Breaking: Hawthorn Corporation Folds After Dozens of Tiger Deaths

Notorious Animal Exhibitor’s License Is Canceled Following Decades of PETA Protests, Lost Sponsors, and More

For Immediate Release:
November 30, 2017

Contact:
Megan Wiltsie 202-483-7382

Grayslake, Ill.

Notorious animal exhibitor Hawthorn Corporation—which made a business out of leasing elephants and tigers to circuses, such as Carden Circus International, Shrine circuses, and Royal Hanneford Circus—is heading for the history books, as its license has been canceled following years of PETA protests, $272,500 in penalties from the U.S. Department of Agriculture (USDA), and the deaths of dozens of tigers on its watch. According to USDA reports from April, two tigers used by Hawthorn died on the road in just over one month: Prince was euthanized after he became hypothermic and dehydrated and had trouble breathing, and Munia died when trainers claimed that they weren’t able to contact a veterinarian—and Hawthorn refused to allow a necropsy.

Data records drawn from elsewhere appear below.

Lemma wakeful_bind {A B} (m : Op A) (f : A -> Op B) : wakeful m -> (forall a, wakeful (f a)) -> wakeful (Script.bind m f).
Proof.
  intros Hm Hf. induction m as [a|e|s k IH|X q k IH|k IH|k IH|q k IH]; cbn in *; auto.
  destruct Hm as [Hd Hk]. split; [|auto]. destruct s; cbn in *; try done; [by apply wakes_bind|].
  destruct sleep, waiting; try done. by apply wakes_bind.
Qed.
Lemma wakeful_catch {A} (m : Op A) : wakeful m -> wakeful (catch m).
Proof.
  induction m as [a|e|s k IH|X q k IH|k IH|k IH|q k IH]; cbn; auto.
  intros [Hd Hk]. split; [|auto]. destruct s; cbn in *; try done; [by apply wakes_catch|].
  destruct sleep, waiting; try done. by apply wakes_catch.
Qed.

Lemma wakeful_free {A} (m : Op A) : issues free m -> wakeful m.
Proof.
  induction m as [a|e|s k IH|X q k IH|k IH|k IH|q k IH]; cbn; auto.
  intros [Hf Hk]. split; [|auto]. destruct s; try done. by destruct sleep.
Qed.

#[local] Hint Extern 0 (free _) => exact I : issues.
Ltac wake_free := apply wakeful_free; issuing.

Lemma plain_free s : plain s -> free s.
Proof. by intros (_ & _ & _ & ? & _). Qed.
#[local] Hint Resolve plain_free issues_append_event issues_instance issues_validate issues_do_step issues_step_sleep issues_fail_system
  issues_fail_terminal issues_finish issues_claim_one issues_ignore : issues.

Lemma wakeful_send_signal id name payload : wakeful (send_signal id name payload).
Proof.
  unfold send_signal. do 2 (apply wakeful_bind; [wake_free|]; intros _). apply wakeful_bind; [wake_free|]. intros [i|]; [|done].
  apply wakeful_bind; [wake_free|]. intros _. cbn [new_id now_ms Script.bind wakeful]. intros sid now. split; [cbn; done|].
  intros [n|]; [|done]. wake_free.
Qed.

Lemma wakeful_wait_signal id lease name : wakeful (wait_signal id lease name).
Proof.
  unfold wait_signal, park. cbn [now_ms Script.bind wakeful]. intros now. split; [cbn; done|]. intros [n|]; [|done]. cbn -[append_event].
  destruct (n =? 1); cbn -[append_event]; [|done]. intros now'. split; [done|]. intros [w|]; [|done]. wake_free.
Qed.

Lemma wakeful_signal_loop fuel id lease name : wakeful (signal_loop fuel id lease name).
Proof.
  induction fuel as [|fuel IH]; cbn [signal_loop]; [done|]. apply wakeful_bind; [wake_free|]. intros [[sid g]|]; [|apply wakeful_wait_signal].
  do 2 (apply wakeful_bind; [wake_free|]; intros ?). destruct (_ =? 0); [|wake_free]. apply wakeful_bind; [wake_free | done].
Qed.

Lemma wakeful_step_signal fuel id lease name : wakeful (step_signal fuel id lease name).
Proof. apply wakeful_bind; [wake_free|]. intros _. apply wakeful_signal_loop. Qed.

Lemma wakeful_call {A} error_text (m : Op A) : wakeful m -> wakeful (call error_text m).
Proof. intros Hm. apply wakeful_bind; [by apply wakeful_catch | done]. Qed.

“Few businesses have inflicted more pain and suffering on animals than the despicable Hawthorn Corporation,” says PETA Foundation Associate Director of Captive Animal Law Enforcement Rachel Mathews. “The demise of this animal-exploiting machine is a warning to every animal circus still eking out an existence that it can either adapt to the times or shut down in shame.”

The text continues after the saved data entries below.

(* ===== verification/WorkflowLease.v ===== *)
(** * WorkflowLease: leases of workflow instances are fences

    A driver draws a fresh token for each claim and nothing else writes tokens, so a token
    that has been replaced never comes back; and what is written under a token has no
    effect without it.  Together: a node that lost its lease can no longer change
    its instance, however late its statements arrive. *)

From Stdlib Require Import ZArith Lia Ascii.
From stdpp Require Import prelude gmap sorting strings list pretty.
From S2P Require Import Prelude Text Script Workflow WorkflowProps.
Open Scope Z_scope.

(** A script that claims only with the token it has just drawn; [tok] is that token. *)
Fixpoint calm {A} (tok : option string) (m : Op A) : Prop :=
  match m with
  | Ret _ | Stop _ => True
  | Exec s k => match s with ClaimInstance _ l _ _ _ _ _ => tok = Some l | _ => True end /\ forall r, calm None (k r)
  | Read _ k => forall x, calm None (k x)
  | ClockRead k => forall z, calm None (k z)
  | Draw k => forall i, calm (Some ("lease_" +:+ i)) (k i)
  | Ask _ k => forall a, calm None (k a)
  end.

Lemma calm_weaken {A} tok (m : Op A) : calm None m -> calm tok m.
Proof. destruct m as [| |s k| | | |]; cbn; auto. intros [Hs Hk]. split; [by destruct s | done]. Qed.

Lemma calm_issues {A} tok (m : Op A) : issues not_claim m -> calm tok m.
Proof.
  revert tok. induction m as [a|e|s k IH|X q k IH|k IH|k IH|q k IH]; intros tok; cbn; auto.
  intros [Hs Hk]. split; [by destruct s | auto].
Qed.

Lemma calm_bind {A B} tok (m : Op A) (f : A -> Op B) : calm tok m -> (forall a, calm None (f a)) -> calm tok (Script.bind m f).
Proof.
  intros Hm Hf. revert tok Hm. induction m as [a|e|s k IH|X q k IH|k IH|k IH|q k IH]; intros tok; cbn; auto.
  - intros _. by apply calm_weaken.
  - intros [Hs Hk]. auto.
Qed.

Lemma plain_not_claim s : plain s -> not_claim s.
Proof. by intros (_ & _ & _ & _ & ?). Qed.

#[local] Hint Extern 0 (not_claim _) => exact I : issues.
#[local] Hint Resolve plain_not_claim issues_append_event issues_instance issues_advance issues_ignore : issues.

Lemma calm_claim_one node max : calm None (claim_one node max).
Proof.
  unfold claim_one. apply calm_bind; [by intros [x|]|]. intros _. apply calm_bind; [done|]. intros now.
  apply calm_bind; [by split; [|intros [n|]]|]. intros _. apply calm_bind; [by intros [x|]|]. intros [[id i]|]; [|done].
  cbn -[instance append_event]. intros raw. split; [done|]. intros [n|]; [|done]. cbn -[instance append_event].
  destruct (negb _); [done|]. apply calm_issues. issuing.
Qed.

Lemma calm_operation entries t : operation entries t -> calm None t.
Proof.
  intros Ho. destruct Ho;
    try (apply calm_issues; (apply issues_ignore + idtac);
      first [apply issues_create | apply issues_pause | apply issues_resume | apply issues_terminate | apply issues_restart
      | apply issues_send_signal | apply issues_step_lookup | apply issues_step_record | apply issues_step_sleep
      | apply issues_step_signal | apply issues_heartbeat | apply issues_cron | apply issues_exec]; first [exact plain_not_claim | done]).
  - apply calm_bind; [apply calm_claim_one|]. intros [c|]; [|done]. apply calm_issues, issues_advance; first [exact plain_not_claim | done].
  - apply calm_issues. unfold collect. issuing.
Qed.

(** ** Tokens *)

Definition used (d : Db) (l : string) : Prop := exists id i, instances d !! id = Some i /\ lease_token (life i) = Some l.

Lemma moves_lease d id l s l' tok : moves d id l s l' -> lease_token l' = Some tok ->
  lease_token l = Some tok \/ exists until now max group limit, s = ClaimInstance id tok until now max group limit.
Proof. destruct 1; cbn; intros Hl; try done; auto. simplify_eq. eauto 8. Qed.

Lemma lease_after d s id i' tok : instances (apply run d s) !! id = Some i' -> lease_token (life i') = Some tok ->
  (exists i, instances d !! id = Some i /\ lease_token (life i) = Some tok) \/
  exists until now max group limit, s = ClaimInstance id tok until now max group limit.
Proof.
  intros Hi' Hl. pose proof (run_instances d s id) as H. rewrite Hi' in H. destruct (instances d !! id) as [i|] eqn:E.
  - destruct H as [->|(l & -> & Hm)]; [by eauto|]. destruct (moves_lease _ _ _ _ _ _ Hm Hl) as [Ht|Hc]; [by eauto | by right].
  - by destruct H as (c & now & -> & ->).
Qed.

Lemma used_after d s tok : used (apply run d s) tok ->
  used d tok \/ exists id until now max group limit, s = ClaimInstance id tok until now max group limit.
Proof. intros (id & i' & Hi' & Hl). destruct (lease_after _ _ _ _ _ Hi' Hl) as [(i & Hi & Ht)|Hc]; [left; by exists id, i | right; by eauto]. Qed.

Definition minted (u : gset string) (l : string) : Prop := exists raw, raw ∈ u /\ l = "lease_" +:+ raw.

(** Which thread may claim with which token, and that such tokens are new. *)
Record fences (s : Sys Db Stmt Question Answer WfError) (tok : nat -> option string) : Prop := {
  f_calm : forall i t, pool s !! i = Some t -> calm (tok i) t;
  f_own : forall i j l, tok i = Some l -> tok j = Some l -> i = j;
  f_new : forall i l, tok i = Some l -> minted (drawn s) l /\ ~ used (state s) l;
  f_minted : forall l, used (state s) l -> minted (drawn s) l
}.

Definition retoken (tok : nat -> option string) (i : nat) (o : option string) (j : nat) : option string :=
  if decide (j = i) then o else tok j.

Lemma calm_pool (p : list (Op unit)) tok i t o :
  (forall j t, p !! j = Some t -> calm (tok j) t) -> is_Some (p !! i) -> calm o t ->
  forall j t', <[i := t]> p !! j = Some t' -> calm (retoken tok i o j) t'.
Proof.
  intros Hp [x Hx] Ht j t'. unfold retoken. destruct (decide (j = i)) as [->|Hne].
  - rewrite list_lookup_insert_eq by by eapply lookup_lt_Some. by intros [= <-].
  - rewrite list_lookup_insert_ne by done. apply Hp.
Qed.

Section stepping.
Context (d : Db) (p : list (Op unit)) (u : gset string) (tok : nat -> option string).
Context (F : fences (mkSys d p u) tok).

(** A thread that goes on, without a statement, gives its token up. *)
Lemma fences_go i t : is_Some (p !! i) -> calm None t -> fences (mkSys d (<[i := t]> p) u) (retoken tok i None).
Proof.
  intros Hi Ht. destruct F as [Hc Ho Hn Hm]. cbn in *. split; cbn.
  - by apply calm_pool.
  - unfold retoken. intros j k l. repeat case_decide; try done. apply Ho.
  - unfold retoken. intros j l. case_decide; [done | apply Hn].
  - apply Hm.
Qed.

Lemma fences_exec i s k r : p !! i = Some (Exec s k) -> fences (mkSys (apply run d s) (<[i := k r]> p) u) (retoken tok i None).
Proof.
  intros Hi. destruct F as [Hc Ho Hn Hm]. cbn in *. destruct (Hc _ _ Hi) as [Hs Hk]. split; cbn.
  - apply calm_pool; [done | by eauto | apply Hk].
  - unfold retoken. intros j j' l. repeat case_decide; try done. apply Ho.
  - unfold retoken. intros j l. case_decide; [done|]. intros Hj. split; [by eapply Hn|].
    intros [Hu|(? & ? & ? & ? & ? & ? & ->)]%used_after; [by eapply Hn | by eapply H, Ho].
  - intros l [Hu|(? & ? & ? & ? & ? & ? & ->)]%used_after; [by apply Hm | by eapply Hn].
Qed.

Lemma fences_draw i k x : p !! i = Some (Draw k) -> x ∉ u ->
  fences (mkSys d (<[i := k x]> p) ({[x]} ∪ u)) (retoken tok i (Some ("lease_" +:+ x))).
Proof.
  intros Hi Hx. destruct F as [Hc Ho Hn Hm]. cbn in *.
  assert (Hmint : forall l, minted u l -> minted ({[x]} ∪ u) l) by (intros l (raw & Hr & ->); exists raw; split; [set_solver | done]).
  assert (Hfresh : ~ minted u ("lease_" +:+ x)) by (intros (raw & Hr & He); apply (inj (String.append _)) in He; congruence).
  split; cbn.
  - apply calm_pool; [done | by eauto | by apply Hc in Hi].
  - unfold retoken. intros j j' l. repeat case_decide; subst; try done; [intros [= <-] Hj|intros Hj [= <-]|apply Ho]; by apply Hn in Hj as [? _].
  - unfold retoken. intros j l. case_decide; [|intros Hj; apply Hn in Hj as [? ?]; by auto].
    intros [= <-]. split; [exists x; split; [set_solver | done]|]. intros Hu. by apply Hm in Hu.
  - auto.
Qed.

Lemma fences_start t : calm None t -> fences (mkSys d (p ++ [t]) u) (retoken tok (length p) None).
Proof.
  intros Ht. destruct F as [Hc Ho Hn Hm]. cbn in *. split; cbn; [| | |done].
  - intros j t' [Hj|[Hle Hj]]%lookup_app_Some.
    + unfold retoken. rewrite decide_False by (apply lookup_lt_Some in Hj; lia). by apply Hc.
    + apply list_lookup_singleton_Some in Hj as [Hj <-]. by apply calm_weaken.
  - unfold retoken. intros j j' l. repeat case_decide; try done. apply Ho.
  - unfold retoken. intros j l. case_decide; [done | apply Hn].
Qed.
End stepping.

(** Nobody can claim with [l] any more. *)
Definition spent (s : Sys Db Stmt Question Answer WfError) (l : string) : Prop :=
  exists tok, fences s tok /\ minted (drawn s) l /\ forall i, tok i <> Some l.

Lemma spent_retoken tok i o l : (forall i, tok i <> Some l) -> o <> Some l -> forall j, retoken tok i o j <> Some l.
Proof. unfold retoken. intros Ht Ho j. by case_decide. Qed.

Lemma fences_step s s' tok : step run (operation any_entry) True s s' -> fences s tok ->
  exists tok', fences s' tok' /\ drawn s ⊆ drawn s' /\
    forall l, minted (drawn s) l -> (forall i, tok i <> Some l) -> forall i, tok' i <> Some l.
Proof.
  intros Hs F. assert (Hc := f_calm _ _ F).
  assert (Hn : forall i l, minted (drawn s) l -> (forall i, tok i <> Some l) -> forall j, retoken tok i None j <> Some l)
    by (intros; by apply spent_retoken).
  destruct Hs as [i s0 k d p u Hi|i s0 k d p u _ Hi|i s0 k d p u _ Hi|i X q k d p u Hi|i X q k d p u _ Hi|i k z d p u Hi
    |i k x d p u Hi Hx|i q k a d p u Hi|t d p u Ht|i t d p u _ Hi]; cbn [drawn pool] in *;
    try (exists (retoken tok i None); split; [|split; [done | apply Hn]]; first [by apply fences_exec | apply fences_go; [done | by eauto | by first [done | apply Hc in Hi; apply Hi]]]).
  - exists (retoken tok i (Some ("lease_" +:+ x))). split; [by apply fences_draw|]. split; [set_solver|]. intros l Hl Ht.
    apply spent_retoken; [done|]. intros [= <-]. destruct Hl as (raw & Hr & He). apply (inj (String.append _)) in He. congruence.
  - exists (retoken tok (length p) None). split; [|split; [done | apply Hn]]. apply fences_start; [done | by eapply calm_operation].
Qed.

Lemma reachable_fences s : wf_reachable True s -> exists tok, fences s tok.
Proof.
  unfold wf_reachable, reachable. apply (rtc_ind_r (fun s => exists tok, fences s tok)).
  - exists (fun _ => None). split; cbn; try done. intros l (id & i & Hi & _). cbn in Hi. by rewrite lookup_empty in Hi.
  - intros y z _ Hyz [tok F]. destruct (fences_step _ _ _ Hyz F) as (tok' & F' & _). by exists tok'.
Qed.

Lemma spent_step s s' l : step run (operation any_entry) True s s' -> spent s l -> spent s' l.
Proof.
  intros Hs (tok & F & Hm & Ht). destruct (fences_step _ _ _ Hs F) as (tok' & F' & Hu & Hn). exists tok'. split_and!; [done | | by apply Hn].
  destruct Hm as (raw & Hr & ->). exists raw. split; [set_solver | done].
Qed.

Lemma spent_used s l : (exists tok, fences s tok) -> used (state s) l -> spent s l.
Proof. intros [tok F] Hu. exists tok. split_and!; [done | by apply (f_minted _ _ F) | intros i Hi; by apply (f_new _ _ F) in Hi as [_ ?]]. Qed.

Lemma spent_leases s s' l id i' : step run (operation any_entry) True s s' -> spent s l ->
  instances (state s') !! id = Some i' -> lease_token (life i') = Some l ->
  exists i, instances (state s) !! id = Some i /\ lease_token (life i) = Some l.
Proof.
  intros Hs (tok & F & _ & Ht) Hi' Hl. assert (Hx : forall i s0 k, pool s !! i = Some (Exec s0 k) -> instances (apply run (state s) s0) !! id = Some i' ->
    exists i, instances (state s) !! id = Some i /\ lease_token (life i) = Some l).
  { intros j s0 k Hj Ha. destruct (lease_after _ _ _ _ _ Ha Hl) as [?|(? & ? & ? & ? & ? & ->)]; [done|]. apply (f_calm _ _ F) in Hj as [Hj _]. by apply Ht in Hj. }
  destruct Hs; cbn in *; eauto.
Qed.

(** ** Fencing *)

(** The instance and the token a statement is written under. *)
Definition leased (s : Stmt) : option (string * string) :=
  match s with
  | RecordStep id _ _ _ _ _ _ lease | InsertSleep id _ _ _ lease | Park id lease _ _ _ | DeliverSignal _ _ id lease | Renew id lease _ _
  | FinishInstance id lease _ _ | FailInstance id lease _ _ | RetryInstance id lease _ _ _ _ => Some (id, lease)
  | _ => None
  end.

Lemma leased_no_effect d s id lease : leased s = Some (id, lease) -> held d id lease = false -> apply run d s = d.
Proof.
  intros Hl Hh. unfold apply. assert (Hu : forall f, update_where d id (holds lease) f = (d, 0)).
  { intros f. unfold update_where, held in *. destruct (instances d !! id); [by rewrite Hh | done]. }
  destruct s; simplify_eq/=; rewrite ?Hh, ?Hu; try done. destruct (signals d !! sid); [|done]. by rewrite andb_false_r.
Qed.

Lemma held_used d id l : held d id l = true -> exists i, instances d !! id = Some i /\ lease_token (life i) = Some l.
Proof. unfold held. destruct (instances d !! id) as [i|]; [|done]. intros [_ Ht]%holds_running. eauto. Qed.

(** C8: A lease that is lost stays lost, and fences its old holder off: once an instance is
    no longer held under a token it was held under, it never is again, and no statement
    written under that token has any effect, in whatever order statements arrive and
    whatever fails. *)
Theorem lost_lease_is_fenced s1 s2 s3 id lease s :
  wf_reachable True s1 -> held (state s1) id lease = true ->
  rtc (step run (operation any_entry) True) s1 s2 -> held (state s2) id lease = false ->
  rtc (step run (operation any_entry) True) s2 s3 ->
  held (state s3) id lease = false /\ (leased s = Some (id, lease) -> apply run (state s3) s = state s3).
Proof.
  intros Hr Hh H12 Hl H23. enough (Hf : held (state s3) id lease = false) by (split; [done | intros; by eapply leased_no_effect]).
  assert (Hsp : spent s1 lease).
  { apply spent_used; [by apply reachable_fences|]. apply held_used in Hh as (i & Hi & Ht). by exists id, i. }
  assert (Hr2 : wf_reachable True s2) by (unfold wf_reachable, reachable in *; by etransitivity).
  assert (Hsp2 : spent s2 lease) by (clear -Hsp H12; induction H12; eauto using spent_step).
  assert (Hfree : forall i, instances (state s2) !! id = Some i -> lease_token (life i) <> Some lease).
  { intros i Hi Ht. assert (Hok : life_ok (life i)) by by eapply reachable_lives. unfold held, holds, life_ok in *. rewrite Hi in Hl.
    rewrite (bool_decide_true _ Ht), andb_true_r in Hl. apply bool_decide_eq_false in Hl. destruct (status (life i)); naive_solver congruence. }
  destruct (held (state s3) id lease) eqn:E; [|done]. apply held_used in E as (i & Hi & Ht). exfalso.
  clear -Hsp2 Hfree H23 Hi Ht. induction H23 as [|x y z Hxy _ IH]; [by eapply Hfree|]. apply IH; [by eapply spent_step | | done].
  intros j Hj Hjt. destruct (spent_leases _ _ _ _ _ Hxy Hsp2 Hj Hjt) as (j0 & Hj0 & Hjt0). by eapply Hfree.
Qed.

PETA (whose motto reads, in part, that “animals are not ours to use for entertainment”) notes that the USDA confiscated an elephant named Delhi from Hawthorn after the company forced her to stand in undiluted formaldehyde and failed to treat her resulting chemical burns and swelling—and the agency later required Hawthorn to surrender all the elephants in its custody. In April, the company made headlines when a truck transporting tigers from the Hejaz Shrine circus in South Carolina to Illinois got a flat tire and the driver left it in a strip-mall parking lot before reportedly checking himself into a motel. The tigers remained unattended inside the small cages for hours and ran out of water.

In recent years, Ringling Bros. and Kelly Miller circuses shut down, Cole Bros. Circus stopped touring, and Ramos Bros. Circus dropped its wild-animal acts. More than 620 malls and 70 jurisdictions nationwide now restrict circuses that use animals.